The Mindfulness-based Stress Reduction Program (MBSR) was developed by Dr. Jon Kabat-Zinn in 1979 as a program at the University of Massachusetts Medical Center, and is the basis of his book, Full catastrophe living: Using the wisdom of your body and mind to face stress, pain, and illness (1990). It is an experiential learning program based on a curriculum and anchored in behavioral health and empirically validated through years of research. The MBSR program is secular, with no religious or spiritual element.
The program is eight (8) weekly meetings of 2-1/2 hours, plus one all day of practice. It teaches specific strategies for the development of a formal and informal mindfulness practice. As participants develop skills in noticing thoughts, feelings, and bodily sensations, they begin to recognize and transition from old habits and patterns of reactivity to a more intentional and skillful response to internal and external stressors. Awareness of experience is the necessary first step in any kind of change, whether it’s about reducing the emotional and physical experience of stress, managing difficult emotions, staying clean and sober, losing weight, or simply wanting to feel more competent in a more intentional life.

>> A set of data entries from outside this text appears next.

(** A verdict, once made, is the one of its evaluation for good. *)
Lemma verdict_kept os s i w e v :
  evaluations s !! i = Some (w, e) -> verdict_of e = Some v ->
  exists e', evaluations (run os s) !! i = Some (w, e') /\ verdict_of e' = Some v.
Proof.
  revert s e. induction os as [|o os IH]; intros s e Hi Hv; [by exists e|]. cbn [run fold_left].
  assert (exists e', evaluations (happen s o) !! i = Some (w, e') /\ verdict_of e' = Some v) as (e' & He & Hv'); [|by apply (IH _ e')].
  destruct o as [w' score p|j now| |w']; cbn; [|..|by exists e|by exists e].
  - exists e. split; [by apply lookup_app_l_Some|done].
  - destruct (evaluations s !! j) as [[w' e1]|] eqn:Ej; [|by exists e].
    destruct (proceed config now w' e1 (gate s)) as [e2 g2] eqn:Ep. cbn.
    destruct (decide (j = i)) as [->|Hne]; [|exists e; by rewrite list_lookup_insert_ne].
    simplify_eq. exists e2. rewrite list_lookup_insert_eq by (by eapply lookup_lt_Some). split; [done|].
    destruct e; cbn in Ep; simplify_eq/=; done.
Qed.

End gate.

(** C37: The admission gate decides exactly what its history implies.  Evaluations of any workers run at the same time,
    interleaved at their acquisitions of the gate's locks with each other, with rounds and with resets.  As long as no
    refusal of the worker is recorded between the two halves of an admission of it, its hysteresis check and the record of
    the admission, an evaluation decides this: the worker is refused for critical pressure or missing headroom when it
    has them; otherwise it is admitted when it was never so refused since its last reset, or when it passed the required
    number of evaluations, this one included, after the cooldown of the last refusal, in the order in which the
    decisions were made.  Whatever happens then, this is the verdict the evaluation returns, and the one it caches.  (A
    refusal between the two halves is overwritten, [refusal_forgotten_in_race].) *)
Theorem admission_exact config os i w score p now rest :
  is_u32 (hysteresis_recover_count config) ->
  unraced config w os idle -> evaluations (run config os idle) !! i = Some (w, Entering score p) ->
  let s := run config (os ++ Proceed i now :: rest) idle in
  let v := implied config (past config w os idle []) score p now in
  exists e, evaluations s !! i = Some (w, e) /\ verdict_of e = Some v
    /\ forall later, e = Caching v ->
          evaluations (happen config s (Proceed i later)) !! i = Some (w, Returned v)
          /\ cached_verdict w (gate (happen config s (Proceed i later))) = Some v.
Proof.
  intros Hc Hu Hi. cbn zeta. unfold run. rewrite fold_left_app. cbn [fold_left]. fold (run config os idle).
  destruct (faithful_run config Hc w os idle []) as [Ht _]; [|done|].
  { split; [done|]. by intros (j & v & Hj). }
  set (s1 := happen config (run config os idle) (Proceed i now)).
  assert (exists e, evaluations s1 !! i = Some (w, e) /\ verdict_of e = Some (implied config (past config w os idle []) score p now))
    as (e1 & He1 & Hv1).
  { unfold s1, happen. rewrite Hi.
    destruct (entering_exact config Hc now w score p (gate (run config os idle)) _ Ht) as (Hv & _).
    destruct (proceed _ _ _ _ _) as [e g]. exists e. cbn [evaluations fst] in *. split; [|done].
    apply list_lookup_insert_eq. by eapply lookup_lt_Some. }
  destruct (verdict_kept config rest s1 i w e1 _ He1 Hv1) as (e & He & Hv). exists e. split; [done|]. split; [done|].
  intros later ->. fold (run config rest s1). revert He. generalize (run config rest s1). intros s He.
  unfold happen. rewrite He. cbn [proceed evaluations gate].
  split; [apply list_lookup_insert_eq; by eapply lookup_lt_Some|]. unfold cached_verdict. cbn. by rewrite lookup_insert_eq.
Qed.

(** Two gigabytes free once, then plenty: three passes after the cooldown. *)
Definition at_free (gb : Z) : PressureAssessment :=
  {| state := Healthy; confidence := High; reason_code := "test"; policy_rule := "test";
     disk_free_gb := Some (f64_of_Z gb); disk_total_gb := Some (f64_of_Z 500); disk_free_ratio := None;
     disk_io_util_pct := None; memory_pressure := None; telemetry_age_secs := None; telemetry_fresh := true;
     evaluated_at_unix_ms := 0 |}.
Definition empty_history : BuildHistory.t := BuildHistory.new 1 100.
Definition score_of (free : f64) : f64 :=
  Headroom.headroom_score map_to_list Headroom.headroom_default empty_history ∅ "css" "p" free.
Definition second : Z := 1000000000.

(** An evaluation of worker [w] that nothing interrupts is the whole of it. *)
Definition whole (i : nat) (gb secs : Z) : list event :=
  [Start "css" score_of (at_free gb); Proceed i (secs * second); Proceed i (secs * second); Proceed i (secs * second)].

Definition rounds_after_refusal : list event :=
  whole 0 2 0 ++ [BeginRound] ++ whole 1 200 10 ++ [BeginRound] ++ whole 2 200 31 ++ [BeginRound] ++ whole 3 200 32
  ++ [BeginRound; Start "css" score_of (at_free 200)].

Research on the outcomes for participants over the course of the last 30 years has created a large body of data on documented positive effects/symptom reduction within a wide range of chronic medical conditions, physical processes, and subjective experience. Among the range of documented improvements in functioning: back pain, hypertension, eating disorders, psoriasis, chronic pain, substance abuse; as well as improved immune function, accelerated rates of healing, improved sleep patterns and increased capacity to focus attention; and finally, a subjective experience of improved interpersonal relationships, decreased depression and anxiety, increased capacity to regulate emotions, improved patterns of thinking, and reduction of negative mindsets.
More recently, neuro-imaging that examines the brain of MBSR participants before and after the program has identified actual structural brain changes that document the capacity for plasticity in the adult nervous system in response to training.
The MBSR program continues to be based in the larger Center for Mindfulness in Medicine, Health Care, and Society, in the Division of Preventive and Behavioral Medicine at UMASS Department of Medicine.
Mindfulness-based Stress Reduction (MBSR) is an empirically-validated, curriculum-based program that teaches mindfulness skills through a gentle yet effective series of methods for becoming more aware of thoughts, feelings, and body sensations. With awareness comes the possibility of intentional response to challenges.